The CHMS data show that roughly a third of Canadian men and women achieved the well-known pedometer target of 10,000 steps per day. The average man takes approximately 9,500 steps per day, and the average woman, 8,400 steps. These figures are close to results of the 2005-2006 NHANES, which found that American adults averaged about 9,700 steps per day.50 Collecting and reporting data from the pedometer function of the Actical offers some distinct advantages. Pedometers are now widely available and relatively economical for individuals to purchase. Furthermore, pedometer results are conceptually easier to understand than counts per minute data, and therefore, might lend themselves more easily to use in a variety of health and fitness settings.
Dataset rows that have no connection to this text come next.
Lemma insert_event_handler ne t :
  spec (handle_insert_event ne) t (fun e t' =>
    e = mkEvent (event_id e) (ne_kind ne) (ne_payload ne) (ne_started_at ne) (ne_ended_at ne) (ne_device_id ne) /\
    t_events t !! event_id e = None /\ is_Some (t_devices t !! ne_device_id ne) /\ t' = ins_event (stored_event e) t)
    (unchanged t).
Proof.
  unfold handle_insert_event. hstep. hstep. hstep. hexec insert_event_spec.
  intros i t' (Hnew & Hfk & ->). by hstep.
Qed.

Lemma insert_label_handler nl t :
  spec (handle_insert_label nl) t (fun l t' =>
    l = mkLabel (label_id l) (nl_event_kind nl) (nl_name nl) (nl_description nl) (nl_rule nl) (nl_device_id nl) /\
    t_labels t !! label_id l = None /\ is_Some (t_devices t !! nl_device_id nl) /\
    (forall j m, t_labels t !! j = Some m -> label_event_kind m = nl_event_kind nl ->
       label_name m = nl_name nl -> label_device_id m = nl_device_id nl -> False) /\ t' = ins_label l t)
    (unchanged t).
Proof.
  unfold handle_insert_label. hstep. hstep. hstep. hexec insert_label_spec.
  intros i t' (Hnew & Hfk & Hu & ->). by hstep.
Qed.

Lemma select_device_handler s t :
  integrity t ->
  spec (handle_select_device s) t (fun d t' => t' = t /\
      (u64_to_be_bytes s, device_id d) ∈ t_credentials t /\ t_devices t !! device_id d = Some d)
    (fun e t' => t' = t /\ (is_not_found e = true -> forall i, (u64_to_be_bytes s, i) ∉ t_credentials t)).
Proof.
  intros Ht. unfold handle_select_device. hstep. hstep. apply spec_load.
  - intros db d <- Hq. split; [done|]. apply (device_by_secret_ok DB) in Hq as (i & Hc & Hd).
    by rewrite (pk_devices _ Ht _ _ Hd).
  - intros db e <- Hq. split; [done|]. intros Hnf i Hi. destruct e; [|done].
    destruct (fk_credentials _ Ht _ _ Hi) as [d Hd]. eapply (device_by_secret_none DB); eauto.
Qed.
"Sedentary" is increasingly being defined as a distinct subset of activities, rather than simply a lack of volitional physical activity of moderate or vigorous intensity.23 Sedentary behaviour encompasses a broad range of activities (for instance, occupational sitting, TV watching, eating) that occur intermittently throughout the day.17 According to the CHMS data, the majority (69%) of Canadian adults' accelerometer wear time was sedentary. This is higher than values observed in American analyses of the 2003-200451 and 2005-2006 NHANES,45 which reported ranges of 50% to 60% of the day being spent in sedentary activities. With the sedentary end of the movement spectrum accounting for such a large share of a Canadian adult's day,15 ongoing monitoring of this behaviour is needed. The CHMS sedentary time data constitute an objective baseline against which changes resulting from interventions and policy initiatives can be tracked and assessed.
Limitations
Accelerometers have several important limitations, notably, potential underestimation of overall activity because they cannot accurately capture activities that are not step-based (for example, swimming, cycling). In addition, accelerometers do not measure the added energy expenditure associated with upper body movement (for example, weight-lifting, shoveling snow), load carrying, or walking up an incline. However, walking is far more common than swimming, cycling, and weight training among Canadian adults.52
Current understanding of the appropriate amount of physical activity required to obtain health benefit is based on epidemiological evidence from self-report surveys. The gap between self-reported LTPA and accelerometer-measured MVPA is poorly understood and is an important area of future research. For example, a survey respondent who reports participation in a 60-minute hockey game may accumulate only 20 to 30 minutes of MVPA on the accelerometer. To transform raw accelerometry data into usable information, intensity cut-points must be applied to separate the activity data into sedentary, light, moderate and vigorous. Because of the paucity of published literature available to set adult cut-points for the Actical, the cut-points used in the present analysis were based on a small number of studies.36,37
The overall response rate to the accelerometry component of CHMS was 42.2%. Although adjustments were made to the sampling weights to compensate, estimates could be biased by systematic differences between respondents and non-respondents. For example, given that non-respondents tended to be younger, male, and more obese than people who wore the accelerometer for 4 or more days, these individuals might be less active. Thus, the physical activity data in this analysis could be slightly overestimated.
Conclusions
The CHMS accelerometry data indicate that Canadians are less active than self-reported estimates suggest. In light of this new measurement capability, relationships between physical activity and health will need to be re-examined. The broad range of health outcomes assessed in the CHMS will allow researchers to study the impact physical activity and sedentary behaviour on health more objectively than has ever been possible. Exploration of these relationships is needed to inform the design, delivery and priority of healthy active living initiatives. Ongoing collection of physical activity measures will also allow for assessments of the efficacy of health interventions.